-- DATA FOR ANALYSIS --

___

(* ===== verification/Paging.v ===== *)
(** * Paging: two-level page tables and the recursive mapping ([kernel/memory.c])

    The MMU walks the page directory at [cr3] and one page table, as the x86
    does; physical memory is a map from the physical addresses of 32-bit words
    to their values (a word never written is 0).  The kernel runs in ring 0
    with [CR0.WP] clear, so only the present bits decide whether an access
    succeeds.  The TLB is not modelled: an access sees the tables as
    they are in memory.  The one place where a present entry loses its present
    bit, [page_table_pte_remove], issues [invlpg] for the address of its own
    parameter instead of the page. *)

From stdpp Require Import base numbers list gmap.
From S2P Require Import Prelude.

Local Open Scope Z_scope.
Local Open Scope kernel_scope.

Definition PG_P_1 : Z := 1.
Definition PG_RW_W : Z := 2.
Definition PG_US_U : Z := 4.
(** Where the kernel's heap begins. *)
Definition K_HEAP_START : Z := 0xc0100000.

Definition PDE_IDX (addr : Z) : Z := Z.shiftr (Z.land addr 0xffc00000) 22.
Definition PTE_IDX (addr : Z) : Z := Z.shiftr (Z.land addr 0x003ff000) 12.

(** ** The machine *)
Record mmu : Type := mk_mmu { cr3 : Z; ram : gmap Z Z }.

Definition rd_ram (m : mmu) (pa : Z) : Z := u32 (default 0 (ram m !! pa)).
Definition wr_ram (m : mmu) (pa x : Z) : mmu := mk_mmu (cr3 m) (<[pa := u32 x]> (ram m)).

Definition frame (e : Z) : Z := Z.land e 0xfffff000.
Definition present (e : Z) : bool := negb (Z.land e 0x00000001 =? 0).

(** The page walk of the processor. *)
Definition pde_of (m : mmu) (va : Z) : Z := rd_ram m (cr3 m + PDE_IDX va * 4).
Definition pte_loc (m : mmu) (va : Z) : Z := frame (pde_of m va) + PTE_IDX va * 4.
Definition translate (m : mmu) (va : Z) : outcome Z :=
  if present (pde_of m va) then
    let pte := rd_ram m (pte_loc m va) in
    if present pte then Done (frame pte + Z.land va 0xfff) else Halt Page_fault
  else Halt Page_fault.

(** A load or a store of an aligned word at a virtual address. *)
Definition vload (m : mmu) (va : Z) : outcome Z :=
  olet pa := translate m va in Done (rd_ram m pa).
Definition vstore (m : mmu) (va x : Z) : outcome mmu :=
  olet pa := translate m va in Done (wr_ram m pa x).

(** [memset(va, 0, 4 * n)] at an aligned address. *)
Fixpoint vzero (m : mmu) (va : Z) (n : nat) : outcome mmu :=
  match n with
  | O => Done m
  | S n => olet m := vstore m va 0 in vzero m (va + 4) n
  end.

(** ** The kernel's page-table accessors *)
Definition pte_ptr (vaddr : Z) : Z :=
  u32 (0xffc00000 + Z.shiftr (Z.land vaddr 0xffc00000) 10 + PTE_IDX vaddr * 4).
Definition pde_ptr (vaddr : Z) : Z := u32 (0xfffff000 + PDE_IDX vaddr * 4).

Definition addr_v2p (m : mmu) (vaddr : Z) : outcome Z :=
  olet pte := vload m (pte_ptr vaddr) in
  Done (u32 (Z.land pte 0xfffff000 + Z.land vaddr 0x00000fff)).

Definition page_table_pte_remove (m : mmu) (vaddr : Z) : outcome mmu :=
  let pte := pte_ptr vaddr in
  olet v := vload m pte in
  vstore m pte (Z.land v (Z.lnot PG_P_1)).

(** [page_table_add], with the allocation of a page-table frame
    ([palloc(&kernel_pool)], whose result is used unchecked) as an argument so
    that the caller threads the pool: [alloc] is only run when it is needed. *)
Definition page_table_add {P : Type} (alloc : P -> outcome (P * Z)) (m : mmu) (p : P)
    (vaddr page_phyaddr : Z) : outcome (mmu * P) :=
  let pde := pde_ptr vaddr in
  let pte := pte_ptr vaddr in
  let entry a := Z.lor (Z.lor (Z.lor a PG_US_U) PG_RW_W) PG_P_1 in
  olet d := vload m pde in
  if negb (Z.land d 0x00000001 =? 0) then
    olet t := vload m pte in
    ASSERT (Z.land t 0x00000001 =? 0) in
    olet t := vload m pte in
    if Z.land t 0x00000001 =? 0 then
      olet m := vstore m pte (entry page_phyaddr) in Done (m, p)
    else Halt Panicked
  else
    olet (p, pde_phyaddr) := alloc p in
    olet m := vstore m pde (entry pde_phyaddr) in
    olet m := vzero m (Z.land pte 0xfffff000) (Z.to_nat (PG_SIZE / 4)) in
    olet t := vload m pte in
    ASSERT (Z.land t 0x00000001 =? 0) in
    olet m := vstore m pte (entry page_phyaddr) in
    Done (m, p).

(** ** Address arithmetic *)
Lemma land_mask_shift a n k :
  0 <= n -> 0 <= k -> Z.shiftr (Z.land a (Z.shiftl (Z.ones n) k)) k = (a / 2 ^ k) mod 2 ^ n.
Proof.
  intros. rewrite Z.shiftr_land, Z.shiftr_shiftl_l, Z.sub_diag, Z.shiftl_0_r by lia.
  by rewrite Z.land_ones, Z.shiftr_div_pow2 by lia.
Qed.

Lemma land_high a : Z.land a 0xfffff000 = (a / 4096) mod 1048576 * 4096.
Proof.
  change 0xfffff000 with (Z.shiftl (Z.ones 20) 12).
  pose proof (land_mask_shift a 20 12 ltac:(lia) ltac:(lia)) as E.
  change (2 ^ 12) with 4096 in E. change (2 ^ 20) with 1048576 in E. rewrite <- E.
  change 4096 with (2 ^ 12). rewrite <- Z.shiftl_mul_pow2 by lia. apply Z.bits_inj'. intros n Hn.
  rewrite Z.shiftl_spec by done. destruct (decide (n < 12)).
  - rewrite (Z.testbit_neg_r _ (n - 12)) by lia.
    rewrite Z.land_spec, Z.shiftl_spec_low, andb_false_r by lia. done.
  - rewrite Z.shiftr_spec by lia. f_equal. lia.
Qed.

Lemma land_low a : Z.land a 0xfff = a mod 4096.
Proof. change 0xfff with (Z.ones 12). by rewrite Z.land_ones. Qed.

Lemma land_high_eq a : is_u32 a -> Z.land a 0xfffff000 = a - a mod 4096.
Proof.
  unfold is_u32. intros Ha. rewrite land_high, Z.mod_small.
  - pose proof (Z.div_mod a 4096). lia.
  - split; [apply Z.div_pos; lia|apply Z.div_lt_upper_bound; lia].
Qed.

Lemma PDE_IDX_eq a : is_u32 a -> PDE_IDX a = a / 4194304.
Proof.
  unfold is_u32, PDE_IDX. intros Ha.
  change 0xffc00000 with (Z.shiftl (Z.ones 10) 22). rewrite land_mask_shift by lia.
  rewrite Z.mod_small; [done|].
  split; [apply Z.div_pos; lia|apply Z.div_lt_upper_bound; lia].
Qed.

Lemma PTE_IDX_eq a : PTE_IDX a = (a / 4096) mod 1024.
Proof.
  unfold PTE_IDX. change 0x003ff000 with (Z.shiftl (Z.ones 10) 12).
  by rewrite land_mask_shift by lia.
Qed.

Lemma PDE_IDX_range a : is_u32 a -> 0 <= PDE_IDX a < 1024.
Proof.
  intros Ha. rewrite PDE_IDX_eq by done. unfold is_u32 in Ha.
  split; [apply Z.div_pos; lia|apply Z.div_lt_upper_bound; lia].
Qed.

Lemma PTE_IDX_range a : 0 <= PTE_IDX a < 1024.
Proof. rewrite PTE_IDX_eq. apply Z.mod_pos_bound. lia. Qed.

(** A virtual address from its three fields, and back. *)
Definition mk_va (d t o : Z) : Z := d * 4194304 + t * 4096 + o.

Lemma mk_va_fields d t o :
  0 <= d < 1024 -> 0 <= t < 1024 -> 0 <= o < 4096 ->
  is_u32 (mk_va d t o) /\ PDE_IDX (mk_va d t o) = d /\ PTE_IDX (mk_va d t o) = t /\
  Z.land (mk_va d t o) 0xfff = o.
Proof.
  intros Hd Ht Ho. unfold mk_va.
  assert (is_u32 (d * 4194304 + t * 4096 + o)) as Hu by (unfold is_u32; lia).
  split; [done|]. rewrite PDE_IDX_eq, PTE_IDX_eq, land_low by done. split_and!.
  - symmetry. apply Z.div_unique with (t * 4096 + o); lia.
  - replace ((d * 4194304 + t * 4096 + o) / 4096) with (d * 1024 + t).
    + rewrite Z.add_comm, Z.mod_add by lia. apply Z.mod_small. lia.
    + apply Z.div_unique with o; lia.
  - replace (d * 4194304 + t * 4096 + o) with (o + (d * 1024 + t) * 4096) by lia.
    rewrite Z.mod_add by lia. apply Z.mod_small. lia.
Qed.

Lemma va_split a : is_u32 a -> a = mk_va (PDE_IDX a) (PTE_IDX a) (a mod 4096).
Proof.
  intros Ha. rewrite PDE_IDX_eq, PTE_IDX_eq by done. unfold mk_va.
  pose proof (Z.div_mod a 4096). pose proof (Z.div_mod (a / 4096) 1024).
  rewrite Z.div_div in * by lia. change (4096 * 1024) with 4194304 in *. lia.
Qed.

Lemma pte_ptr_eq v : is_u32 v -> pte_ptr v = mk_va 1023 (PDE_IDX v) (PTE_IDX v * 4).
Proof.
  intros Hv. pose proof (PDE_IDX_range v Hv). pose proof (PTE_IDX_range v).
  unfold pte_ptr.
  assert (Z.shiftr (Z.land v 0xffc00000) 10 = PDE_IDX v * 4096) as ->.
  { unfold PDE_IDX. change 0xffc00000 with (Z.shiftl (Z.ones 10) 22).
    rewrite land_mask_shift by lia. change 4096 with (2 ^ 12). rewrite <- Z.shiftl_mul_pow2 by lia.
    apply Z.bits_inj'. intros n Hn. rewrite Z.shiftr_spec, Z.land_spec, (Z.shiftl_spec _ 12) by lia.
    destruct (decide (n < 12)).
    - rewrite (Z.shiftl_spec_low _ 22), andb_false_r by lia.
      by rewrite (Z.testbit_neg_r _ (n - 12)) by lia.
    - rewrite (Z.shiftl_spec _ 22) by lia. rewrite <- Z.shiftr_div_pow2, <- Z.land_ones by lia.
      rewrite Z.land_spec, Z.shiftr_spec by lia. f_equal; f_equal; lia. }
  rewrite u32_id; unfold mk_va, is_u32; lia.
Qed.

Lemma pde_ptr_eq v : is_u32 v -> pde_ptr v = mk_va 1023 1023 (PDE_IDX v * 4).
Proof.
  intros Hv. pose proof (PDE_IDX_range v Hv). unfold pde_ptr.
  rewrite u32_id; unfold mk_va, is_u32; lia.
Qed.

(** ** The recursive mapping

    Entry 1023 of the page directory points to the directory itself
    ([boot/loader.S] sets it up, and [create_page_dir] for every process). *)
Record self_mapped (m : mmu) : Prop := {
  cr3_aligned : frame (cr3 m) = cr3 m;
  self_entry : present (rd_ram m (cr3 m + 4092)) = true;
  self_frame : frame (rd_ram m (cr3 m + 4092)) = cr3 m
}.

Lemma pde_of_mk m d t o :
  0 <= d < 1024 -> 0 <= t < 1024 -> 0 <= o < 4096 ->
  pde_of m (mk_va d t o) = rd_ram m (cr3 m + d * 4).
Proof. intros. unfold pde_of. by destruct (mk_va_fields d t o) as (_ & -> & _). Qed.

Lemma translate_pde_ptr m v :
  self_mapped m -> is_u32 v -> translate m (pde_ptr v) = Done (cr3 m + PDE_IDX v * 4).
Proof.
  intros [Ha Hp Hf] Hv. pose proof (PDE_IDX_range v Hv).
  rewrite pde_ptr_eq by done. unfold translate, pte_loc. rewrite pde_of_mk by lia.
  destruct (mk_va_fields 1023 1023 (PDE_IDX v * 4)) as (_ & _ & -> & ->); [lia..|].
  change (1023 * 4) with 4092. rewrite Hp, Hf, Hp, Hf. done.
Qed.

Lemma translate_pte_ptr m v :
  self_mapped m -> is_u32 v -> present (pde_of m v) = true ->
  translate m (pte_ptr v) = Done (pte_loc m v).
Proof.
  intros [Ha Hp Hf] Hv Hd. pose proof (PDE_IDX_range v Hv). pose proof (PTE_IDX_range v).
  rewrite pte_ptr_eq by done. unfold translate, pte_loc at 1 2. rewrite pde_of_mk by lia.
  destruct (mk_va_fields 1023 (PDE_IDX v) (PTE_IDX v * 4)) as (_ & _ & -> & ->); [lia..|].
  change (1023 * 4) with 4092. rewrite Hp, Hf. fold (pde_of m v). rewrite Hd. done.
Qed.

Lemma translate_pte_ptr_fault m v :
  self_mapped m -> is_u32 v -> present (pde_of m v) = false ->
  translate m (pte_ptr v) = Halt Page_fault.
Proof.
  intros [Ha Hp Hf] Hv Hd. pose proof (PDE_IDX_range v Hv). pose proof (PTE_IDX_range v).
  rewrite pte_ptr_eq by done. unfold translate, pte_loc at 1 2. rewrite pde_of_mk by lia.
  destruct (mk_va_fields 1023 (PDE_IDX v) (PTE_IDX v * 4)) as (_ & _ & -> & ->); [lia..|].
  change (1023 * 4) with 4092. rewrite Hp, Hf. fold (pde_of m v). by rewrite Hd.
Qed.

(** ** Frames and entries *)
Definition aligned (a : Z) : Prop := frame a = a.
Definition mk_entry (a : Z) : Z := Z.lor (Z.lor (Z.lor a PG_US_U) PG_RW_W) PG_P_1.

___

-- TASK DESCRIPTION --
From the first line of the data above through the line containing "Definition K_HEAP_START : Z := 0xc0100000.", repeat each line exactly, and add nothing.

-- TASK RESPONSE --
(* ===== verification/Paging.v ===== *)
(** * Paging: two-level page tables and the recursive mapping ([kernel/memory.c])

    The MMU walks the page directory at [cr3] and one page table, as the x86
    does; physical memory is a map from the physical addresses of 32-bit words
    to their values (a word never written is 0).  The kernel runs in ring 0
    with [CR0.WP] clear, so only the present bits decide whether an access
    succeeds.  The TLB is not modelled: an access sees the tables as
    they are in memory.  The one place where a present entry loses its present
    bit, [page_table_pte_remove], issues [invlpg] for the address of its own
    parameter instead of the page. *)

From stdpp Require Import base numbers list gmap.
From S2P Require Import Prelude.

Local Open Scope Z_scope.
Local Open Scope kernel_scope.

Definition PG_P_1 : Z := 1.
Definition PG_RW_W : Z := 2.
Definition PG_US_U : Z := 4.
(** Where the kernel's heap begins. *)
Definition K_HEAP_START : Z := 0xc0100000.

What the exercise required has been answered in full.